Pharmaceutical Business review

Pfizer’s anti-smoking drug gets priority review

The FDA assigns priority review status to medicines that may provide a significant therapeutic advance over existing therapies. Once the FDA formally determines the application is sufficiently complete for review, the filing will move forward under priority review.

At present, less than seven percent of smokers who try to quit on their own achieve more than one year of abstinence and most relapse within a few days of attempting to quit.

“If current smoking patterns continue, the annual number of people dying of smoking-related diseases globally will double from five to 10 million deaths by 2020,” said Hank McKinnell, chairman and CEO of Pfizer. “Pfizer’s R&D effort for Champix represents the best of what medical innovation can bring to patients and families struggling to overcome tobacco addiction.”

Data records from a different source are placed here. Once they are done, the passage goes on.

(** * Speed estimation from two photographs: a shallow embedding of [main.py]

    The program photographs the ground twice, matches ORB features between
    the two pictures, averages the pixel displacement of the matched features
    and converts it to a speed with the ground sample distance and the time
    between the two captures.

    Python [float]s are IEEE 754 binary64 numbers; they are modelled by
    [spec_float] at precision 53 and maximal exponent 1024, so every
    definition below computes.  Exceptions are modelled by a [result] type.
    Calls into the camera, the EXIF reader, the clock and OpenCV are
    collaborators of the program: they are fields of the record [World], or,
    where a property of the program depends on what they compute,
    executable models of their documented behaviour. *)

From Stdlib Require Import ZArith List Bool Lia String Ascii DecimalString.
From Stdlib Require Import Strings.Byte.
From Stdlib Require DecimalPos DecimalZ.
From Stdlib Require Import Permutation Sorted.
From Stdlib Require Import SpecFloat.
Import ListNotations.

Local Open Scope Z_scope.

(** ** Exceptions and results *)

Inductive exn : Type :=
| ValueError (msg : string)
| IndexError (msg : string)
| ZeroDivisionError (msg : string)
| OSError (msg : string)
| Cv2Error (msg : string).

Inductive result (A : Type) : Type :=
| Ok (a : A)
| Raise (e : exn).

Arguments Ok {A} a.
Arguments Raise {A} e.

Definition bind {A B : Type} (r : result A) (k : A -> result B) : result B :=
  match r with
  | Ok a => k a
  | Raise e => Raise e
  end.

Notation "x <- r ;; k" := (bind r (fun x => k))
  (at level 61, r at next level, right associativity).
Notation "' p <- r ;; k" := (bind r (fun x => let p := x in k))
  (at level 61, p pattern, r at next level, right associativity).

Definition raises {A : Type} (r : result A) : Prop :=
  exists e, r = Raise e.

Definition returns {A : Type} (r : result A) : Prop :=
  exists a, r = Ok a.

(** ** Python floats: binary64 *)

Module Float.

Definition float : Type := spec_float.

Definition prec : Z := 53.
Definition emax : Z := 1024.

Definition add : float -> float -> float := SFadd prec emax.
Definition sub : float -> float -> float := SFsub prec emax.
Definition mul : float -> float -> float := SFmul prec emax.
Definition div : float -> float -> float := SFdiv prec emax.
Definition abs : float -> float := SFabs.
Definition eqb : float -> float -> bool := SFeqb.
Definition ltb : float -> float -> bool := SFltb.

Definition zero : float := S754_zero false.

(** [float(n)] for an integer [n], rounded to nearest even. *)
Definition of_Z (n : Z) : float := binary_normalize prec emax n 0 false.

(** A finite quotient [n / d] of two integers with [0 < d], rounded once,
    as Python's true division of integers does. *)
Definition of_ratio (n : Z) (d : positive) : float :=
  match n with
  | Z0 => S754_zero false
  | Zpos p => div (S754_finite false p 0) (S754_finite false d 0)
  | Zneg p => div (S754_finite true p 0) (S754_finite false d 0)
  end.

(** The integer [k] with [|x| = k * 2^e], for a finite [x] whose exponent
    is at least [e]; [0] for a zero. *)
Definition mantissa_at (x : float) (e : Z) : Z :=
  match x with
  | S754_finite _ m ex => Z.shiftl (Zpos m) (ex - e)
  | _ => 0
  end.

(** The exponent of a finite [x], and [other] for a zero. *)
Definition exponent_of (x : float) (other : Z) : Z :=
  match x with
  | S754_finite _ _ ex => ex
  | _ => other
  end.

(** [math.hypot(x, y)]: the Euclidean norm, computed without intermediate
    overflow.  An infinite argument gives [inf] even if the other one is
    a NaN; otherwise a NaN gives a NaN.  For finite arguments the model
    is the exact sum of squares rounded once by the square root. *)
Definition hypot (x y : float) : float :=
  match x, y with
  | S754_infinity _, _ | _, S754_infinity _ => S754_infinity false
  | S754_nan, _ | _, S754_nan => S754_nan
  | _, _ =>
      let e := Z.min (exponent_of x (exponent_of y 0))
                     (exponent_of y (exponent_of x 0)) in
      let a := mantissa_at x e in
      let b := mantissa_at y e in
      match a * a + b * b with
      | Zpos s => SFsqrt prec emax (S754_finite false s (2 * e))
      | _ => S754_zero false
      end
  end.

(** The integer nearest to [n / d], for [0 < d]; a tie goes to the even
    one. *)
Definition round_half_even (n : Z) (d : Z) : Z :=
  let q := n / d in
  let r := n mod d in
  match 2 * r ?= d with
  | Lt => q
  | Gt => q + 1
  | Eq => if Z.even q then q else q + 1
  end.

(** [round(x, ndigits)] for a float [x] and [0 <= ndigits]: the decimal
    with [ndigits] fractional digits nearest to the exact value of [x]
    (ties to the even digit), converted back to the nearest float.
    Infinities and NaN round to themselves. *)
Definition round (x : float) (ndigits : Z) : float :=
  match x with
  | S754_finite s m e =>
      let scale := 10 ^ ndigits in
      let n :=
        if 0 <=? e then Zpos m * 2 ^ e * scale
        else round_half_even (Zpos m * scale) (2 ^ (- e)) in
      match n with
      | Zpos p => div (S754_finite s p 0) (S754_finite false (Z.to_pos scale) 0)
      | _ => S754_zero s
      end
  | _ => x
  end.

(** A float that is neither a zero nor a NaN. *)
Definition is_nonzero_number (x : float) : bool :=
  match x with
  | S754_finite _ _ _ | S754_infinity _ => true
  | _ => false
  end.

End Float.

Import Float.

(** The literal [100000.0] of the program, and small numbers for the
    examples. *)
Definition f1 : float := of_Z 1.
Definition f2 : float := of_Z 2.
Definition f3 : float := of_Z 3.
Definition f4 : float := of_Z 4.
Definition f5 : float := of_Z 5.
Definition f10 : float := of_Z 10.
Definition f100000 : float := of_Z 100000.

(** ** Speed from displacement, ground sample distance and elapsed time *)

Definition calculate_speed_in_kmps (feature_distance GSD time_difference : float)
  : result float :=
  if eqb time_difference zero then
    Raise (ValueError "Time difference is zero; cannot compute speed.")
  else
    let distance_km := div (mul feature_distance GSD) f100000 in
    let speed := div distance_km time_difference in
    Ok speed.

(** ** Capture times

    [datetime] values as Python holds them, with the proleptic Gregorian
    ordinal of the standard library ([toordinal]); the difference of two
    of them is a normalised [timedelta]. *)

Record datetime : Type := mk_datetime {
  year : Z;
  month : Z;
  day : Z;
  hour : Z;
  minute : Z;
  second : Z;
  microsecond : Z
}.

Record timedelta : Type := mk_timedelta {
  days : Z;
  seconds : Z;
  microseconds : Z
}.

Definition is_leap (y : Z) : bool :=
  (y mod 4 =? 0) && (negb (y mod 100 =? 0) || (y mod 400 =? 0)).

Definition days_before_year (y : Z) : Z :=
  let p := y - 1 in
  p * 365 + p / 4 - p / 100 + p / 400.

Definition days_in_month (y m : Z) : Z :=
  if m =? 2 then (if is_leap y then 29 else 28)
  else if (m =? 4) || (m =? 6) || (m =? 9) || (m =? 11) then 30
  else 31.

Definition days_before_month (y m : Z) : Z :=
  fold_right (fun k acc => days_in_month y (Z.of_nat k) + acc) 0
             (seq 1 (Z.to_nat (m - 1))).

Definition toordinal (d : datetime) : Z :=
  days_before_year (year d) + days_before_month (year d) (month d) + day d.

Definition us_per_second : Z := 1000000.
Definition us_per_day : Z := 86400 * us_per_second.

(** [timedelta(days, seconds, microseconds)] normalises its arguments so
    that [0 <= seconds < 86400] and [0 <= microseconds < 1000000]. *)
Definition timedelta_new (d s us : Z) : timedelta :=
  let total := (d * 86400 + s) * us_per_second + us in
  let rest := total mod us_per_day in
  {| days := total / us_per_day;
     seconds := rest / us_per_second;
     microseconds := rest mod us_per_second |}.

Definition seconds_of_day (d : datetime) : Z :=
  second d + minute d * 60 + hour d * 3600.

(** [a - b] on datetimes. *)
Definition datetime_sub (a b : datetime) : timedelta :=
  timedelta_new (toordinal a - toordinal b)
                (seconds_of_day a - seconds_of_day b)
                (microsecond a - microsecond b).

Definition timedelta_us (t : timedelta) : Z :=
  (days t * 86400 + seconds t) * us_per_second + microseconds t.

(** [t.total_seconds()]: the microseconds divided by [10**6], one rounding. *)
Definition total_seconds (t : timedelta) : float :=
  of_ratio (timedelta_us t) 1000000.

(** Microseconds since the start of the calendar; [a < b + delta] on
    datetimes compares these. *)
Definition datetime_us (d : datetime) : Z :=
  (toordinal d * 86400 + seconds_of_day d) * us_per_second + microsecond d.

Definition before_deadline (now start : datetime) (window : timedelta) : bool :=
  datetime_us now <? datetime_us start + timedelta_us window.

(** ** OpenCV data *)

(** A grayscale image: rows of pixels. *)
Definition ndarray : Type := list (list byte).

(** A key point; only its position [pt] is read by the program. *)
Record KeyPoint : Type := mk_KeyPoint { pt : float * float }.

(** ORB descriptors: one row of bytes per key point. *)
Definition descriptor : Type := list byte.
Definition descriptors : Type := list descriptor.

(** [cv2.DMatch].  OpenCV stores [distance] in a float field; under
    [NORM_HAMMING] it is a count of differing bits, kept here as the
    integer it is. *)
Record DMatch : Type := mk_DMatch {
  queryIdx : Z;
  trainIdx : Z;
  distance : Z
}.

(** ** The collaborators

    What the camera, the file system, the EXIF reader, the clock and the
    feature detector answer.  [exif_datetime_original] stands for opening
    the file, reading its EXIF block and looking [datetime_original] up
    ([None] when the tag is missing); [imread] is [cv2.imread], which
    answers [None] for a file it cannot decode; [now n] is the answer of
    the [n]-th call of [datetime.now()]. *)

Record World : Type := mk_World {
  take_photo : string -> result string;
  exif_datetime_original : string -> result (option string);
  strptime : string -> result datetime;
  imread : string -> option ndarray;
  detectAndCompute : Z -> ndarray -> result (list KeyPoint * option descriptors);
  now : nat -> datetime
}.

(** ** Time stamps of the pictures *)

Definition get_time (w : World) (image : string) : result datetime :=
  time_str <- exif_datetime_original w image ;;
  match time_str with
  | None | Some EmptyString =>
      Raise (ValueError
               ("EXIF data does not contain 'datetime_original' for " ++ image))
  | Some s => strptime w s
  end.

Definition get_time_difference (w : World) (image_1 image_2 : string)
  : result float :=
  time_1 <- get_time w image_1 ;;
  time_2 <- get_time w image_2 ;;
  let time_difference := datetime_sub time_2 time_1 in
  Ok (abs (total_seconds time_difference)).

(** ** Loading the pictures and extracting features *)

Definition convert_to_cv (w : World) (image_1 image_2 : string)
  : result (ndarray * ndarray) :=
  let image_1_cv := imread w image_1 in
  let image_2_cv := imread w image_2 in
  match image_1_cv, image_2_cv with
  | None, _ => Raise (ValueError ("Failed to read image: " ++ image_1))
  | Some _, None => Raise (ValueError ("Failed to read image: " ++ image_2))
  | Some a, Some b => Ok (a, b)
  end.

Definition calculate_features (w : World) (image_1 image_2 : ndarray)
           (feature_number : Z)
  : result (list KeyPoint * list KeyPoint * option descriptors * option descriptors) :=
  '(keypoints_1, descriptors_1) <- detectAndCompute w feature_number image_1 ;;
  '(keypoints_2, descriptors_2) <- detectAndCompute w feature_number image_2 ;;
  Ok (keypoints_1, keypoints_2, descriptors_1, descriptors_2).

When smokers inhale a lit cigarette, nicotine reaches the brain within seconds and binds to a nicotinic receptor which activates the reward pathway in brain circuitry. This creates a powerful sense of satisfaction. The initial effects recede quickly and a cycle of craving and withdrawal ensues.

Champix is designed to activate the nicotinic receptor to reduce both the severity of the smoker’s craving and the withdrawal symptoms from nicotine.

In all trials, Champix was well tolerated, with overall discontinuation rates similar to placebo. The most common side effects included nausea, headache, trouble sleeping and abnormal dreams.